**Material provided:**
Lemma switch_code ext s :
  ¬ (gpr s RSI <= gpr s RDI < gpr s RSI + 56) →
  let '(old_sp, c', m') := arch_context_switch_x86 (caller s) (gpr s RSI) (ram s) in
  let t := run ext arch_context_switch_code s in
  running t = c' ∧ ∀ x, ram t x = m'⟦gpr s RDI := old_sp⟧ x.
Proof.
  intros Hdi. unfold arch_context_switch_x86, caller. cbn [c_regs c_pc c_sp Switch.rbp Switch.rbx Switch.r12 Switch.r13 Switch.r14 Switch.r15].
  set (vs := [gpr s RBP; gpr s RBX; gpr s R12; gpr s R13; gpr s R14; gpr s R15]).
  change (push_all (_ :: _) (gpr s RSP + 8) (ram s)) with
    (push_all vs (gpr s RSP + 8 - 8) ((ram s)⟦gpr s RSP + 8 - 8 := ram s (gpr s RSP)⟧)).
  replace (gpr s RSP + 8 - 8) with (gpr s RSP) by lia.
  destruct (push_all_ext vs (gpr s RSP) (ram s) ((ram s)⟦gpr s RSP := ram s (gpr s RSP)⟧)) as [Ef Em].
  { intros x. unfold mem_set. by destruct (Z.eqb_spec x (gpr s RSP)) as [->|]. }
  pose proof (push_all_fst vs (gpr s RSP) (ram s)) as Hf. cbn [length vs] in Hf.
  destruct (push_all vs (gpr s RSP) (_⟦_ := _⟧)) as [old_sp m']. cbn [fst snd] in Ef, Em.
  unfold arch_context_switch_code. rewrite run_app, run_push by (apply (bool_decide_eq_true_1 _); by vm_compute).
  change (gpr s <$> _) with vs. destruct (pushes_spec vs s) as (P1 & P2 & P3 & _).
  change (length vs) with 6%nat in *.
  assert (∀ p, run ext [Store RDI RSP; Mov RSP RSI] p = set RSP (gpr p RSI) (poke (gpr p RDI) (gpr p RSP) p)) as Hmid
    by reflexivity.
  rewrite run_app, Hmid. clear Hmid. generalize dependent (pushes vs s). intros p P1 P2 P3. clearbody vs.
  rewrite (P2 RSI), (P2 RDI), P1, <- Hf, Ef by done.
  set (q := set RSP _ _). set (new := gpr s RSI) in *. set (m2 := m'⟦gpr s RDI := old_sp⟧).
  assert (∀ x, ram q x = m2 x) as Hq by (intros x; unfold q, m2, mem_set; cbn; unfold mem_set; case_match; [done|]; by rewrite P3).
  assert (gpr q RSP = new) as Hnew by apply set_eq. clearbody q.
  assert (∀ x, new <= x < new + 56 → m2 x = m' x) as Hm2 by (intros x Hx; apply mem_set_ne; lia).
  rewrite run_app. destruct (run_pop ext [R15; R14; R13; R12; RBX; RBP] q
    [m' new; m' (new + 8); m' (new + 16); m' (new + 24); m' (new + 32); m' (new + 40)]) as (H1 & H2 & _ & H4).
  { apply (bool_decide_eq_true_1 _). by vm_compute. }
  { apply (bool_decide_eq_true_1 _). by vm_compute. }
  { done. }
  { rewrite Hnew. cbn [words_at]. rewrite !Hq, !Hm2 by lia. split_and!; try done; f_equal; lia. }
  generalize dependent (run ext (Pop <$> [R15; R14; R13; R12; RBX; RBP]) q). intros t H1 H2 H4.
  cbn [length] in H2. change (Z.of_nat 6) with 6 in H2. rewrite Hnew in H2.
  cbn [fmap list_fmap] in H1. injection H1 as E15 E14 E13 E12 Ebx Ebp.
  cbn [run fold_left step]. set (u := mk_cpu _ _ _ _ _ _). split; [|intros x; cbn; by rewrite H4].
  unfold running. rewrite set_eq, !set_ne by done. cbn [gpr c_rip set u]. rewrite E15, E14, E13, E12, Ebx, Ebp, H2, H4, Hq.
  rewrite Hm2 by lia. replace (new + 8 * 6 + 8) with (new + 56) by lia. by replace (new + 8 * 6) with (new + 48) by lia.
Qed.

(** A context that was switched away from goes on where it was, once something switches
    to the stack pointer stored for it. *)
Lemma switch_back ext s s2 :
  ¬ (gpr s RSI <= gpr s RDI < gpr s RSI + 56) → ¬ (gpr s RSP - 48 <= gpr s RDI < gpr s RSP + 8) →
  ¬ (gpr s2 RSI <= gpr s2 RDI < gpr s2 RSI + 56) →
  (gpr s2 RSP + 8 <= gpr s RSP - 48 ∨ gpr s RSP + 8 <= gpr s2 RSP - 48) →
  let t := run ext arch_context_switch_code s in
  gpr s2 RSI = ram t (gpr s RDI) → (∀ x, gpr s RSP - 48 <= x < gpr s RSP + 8 → ram s2 x = ram t x) →
  running (run ext arch_context_switch_code s2) = caller s.
Proof.
  intros H1 H2 H3 Hdis. pose proof (switch_code ext s H1) as S1. pose proof (switch_code ext s2 H3) as S2. cbv zeta.
  destruct (arch_context_switch_x86 (caller s) _ _) as [[sp c'] m1] eqn:E1. destruct S1 as [_ M1].
  assert (sp = gpr s RSP - 48) as Hsp.
  { pose proof (switch_saves (SwitchLaws := switch_laws_x86 0) (caller s) (gpr s RSI) (ram s)) as Hs.
    cbn [arch_context_switch frame switch_ops_x86] in Hs. rewrite E1 in Hs. destruct Hs as [[Hc _] _]. cbn in Hc. lia. }
  rewrite M1, mem_set_eq, Hsp. intros Hrsi Hm.
  destruct (roundtrip (SwitchLaws0 := switch_laws_x86 0) (caller s) (caller s2) _ _ (ram s2) _ _ _ E1) as (sp' & m3 & E2).
  - intros x Hx. rewrite Hsp in Hx. cbn in Hx. rewrite Hm, M1 by lia. apply mem_set_ne. lia.
  - cbn. rewrite Hsp. lia.
  - cbn [arch_context_switch switch_ops_x86] in E2. rewrite Hrsi, <- Hsp, E2 in S2. apply S2.
Qed.
(** The [for (;;)] of lines 584-606; [specific] is
    [build_file != nullptr].  Every iteration takes one unit of
    [fuel], [None] is a loop that has not ended yet. *)
Fixpoint build_file_search (fuel : nat) (specific : bool)
  (build_file_abs build_file_dirname build_file_basename : Os.Buf)
  : option BuildFileSearch :=
  match fuel with
  | O => None
  | S fuel' =>
      match os_file_exists build_file_abs with
      | None => Some (BuildFileCheckFailed build_file_abs)
      | Some true => Some (BuildFileFound build_file_abs build_file_dirname)
      | Some false =>
          if specific then Some NoBuildFile
          else
            let next_dir := Os.os_path_dirname os build_file_dirname in
            if bool_decide (build_file_dirname = next_dir) then
              Some NoBuildFile
            else
              build_file_search fuel' specific
                (Os.os_path_join os SEP_CHAR next_dir build_file_basename)
                next_dir build_file_basename
      end
  end.

(** The search from the resolved path of the build file
    ([os_path_resolve], line 579, and [os_path_split], line 582). *)
Definition find_build_file (fuel : nat) (specific : bool)
  (build_file_abs : Os.Buf) : option BuildFileSearch :=
  let '(build_file_dirname, build_file_basename) :=
    Os.os_path_split os build_file_abs in
  build_file_search fuel specific build_file_abs build_file_dirname
    build_file_basename.

End BuildFile.

(** *** main.cpp: [zig init-exe] and [zig init-lib] (lines 382-463) *)

(** [init_kind] once it is not [InitKindNone]. *)
Inductive InitKind : Type :=
  | InitKindExe
  | InitKindLib.

(** [init_cmd], the [argv[1]] that set [init_kind]. *)
Definition init_cmd (init_kind : InitKind) : string :=
  match init_kind with
  | InitKindExe => "init-exe"
  | InitKindLib => "init-lib"
  end.
Lemma cli_list_prints_witness :
  let s' := snd (main py_eval_total None None (mk_namespace ActList None)
                      listing_state) in
  let out := [String LF "Available snapshots:"; "- 20240103_020000";
              "- 20240102_020000"; "- 20240101_020000"] in
  server_ s' = server_ listing_state /\ trace s' = trace listing_state
  /\ (exists names,
        FS.listdir (files s') "backups" = Ok names
        /\ out = let snapshots :=
                   sorted_reverse
                     (filter (fun n => FS.isdir (files s') (join "backups" n))
                             names)
                 in if nonempty snapshots
                    then String LF "Available snapshots:"
                         :: map (fun n => "- " +++ n) snapshots
                    else [String LF "No snapshots found"])
  /\ (FS.exists_ (files listing_state) "backups" = false ->
      out = [String LF "No snapshots found"]).
Proof.
  intros s' out.
  apply (cli_list_prints_the_subdirectories py_eval_total None None None
           listing_state out s').
  vm_compute. reflexivity.
Defined.


Lemma run_each_all_resolved {A} (f : M W BrowserManager A) ms :
  Forall (λ m, ∀ c, ∃ a m' c', f m c = (Resolved a, m', c')) ms →
  ∀ c, ∃ l, promise_all (run_each f ms c).1.1 = Resolved l.
Proof.
  induction 1 as [|m ms Hm _ IH]; intros c.
  - by exists [].
  - simpl. destruct (Hm c) as (a & m' & c' & ->).
    destruct (IH c') as [l Hl].
    destruct (run_each f ms c') as [[rs ms'] c'']. simpl in *.
    unfold promise_all in *. simpl.
    destruct (first_rejection rs); [done|].
    destruct (all_resolved rs) as [l'|]; [|done]. simpl. by eexists.
Qed.

(** The [catch] block of [initialize] ends in a [throw]. *)
Lemma initialize_catch_throws error (p : BrowserPool) (c : Ctx W) p' c' :
  bind cleanup
    (λ _, rejectWith (BrowserError (js "initialize"))
            (js "Failed to initialize browser pool: " ++ errorMessage error)
            (errorCause error)) p c ≠ (Resolved tt, p', c').
Proof.
  unfold bind at 1. destruct (cleanup p c) as [[[[]| |] p1] c1]; done.
Qed.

**Task prompt:** Go line by line through the data above and count those holding "that"; report the number alone.

**Task answer:** 3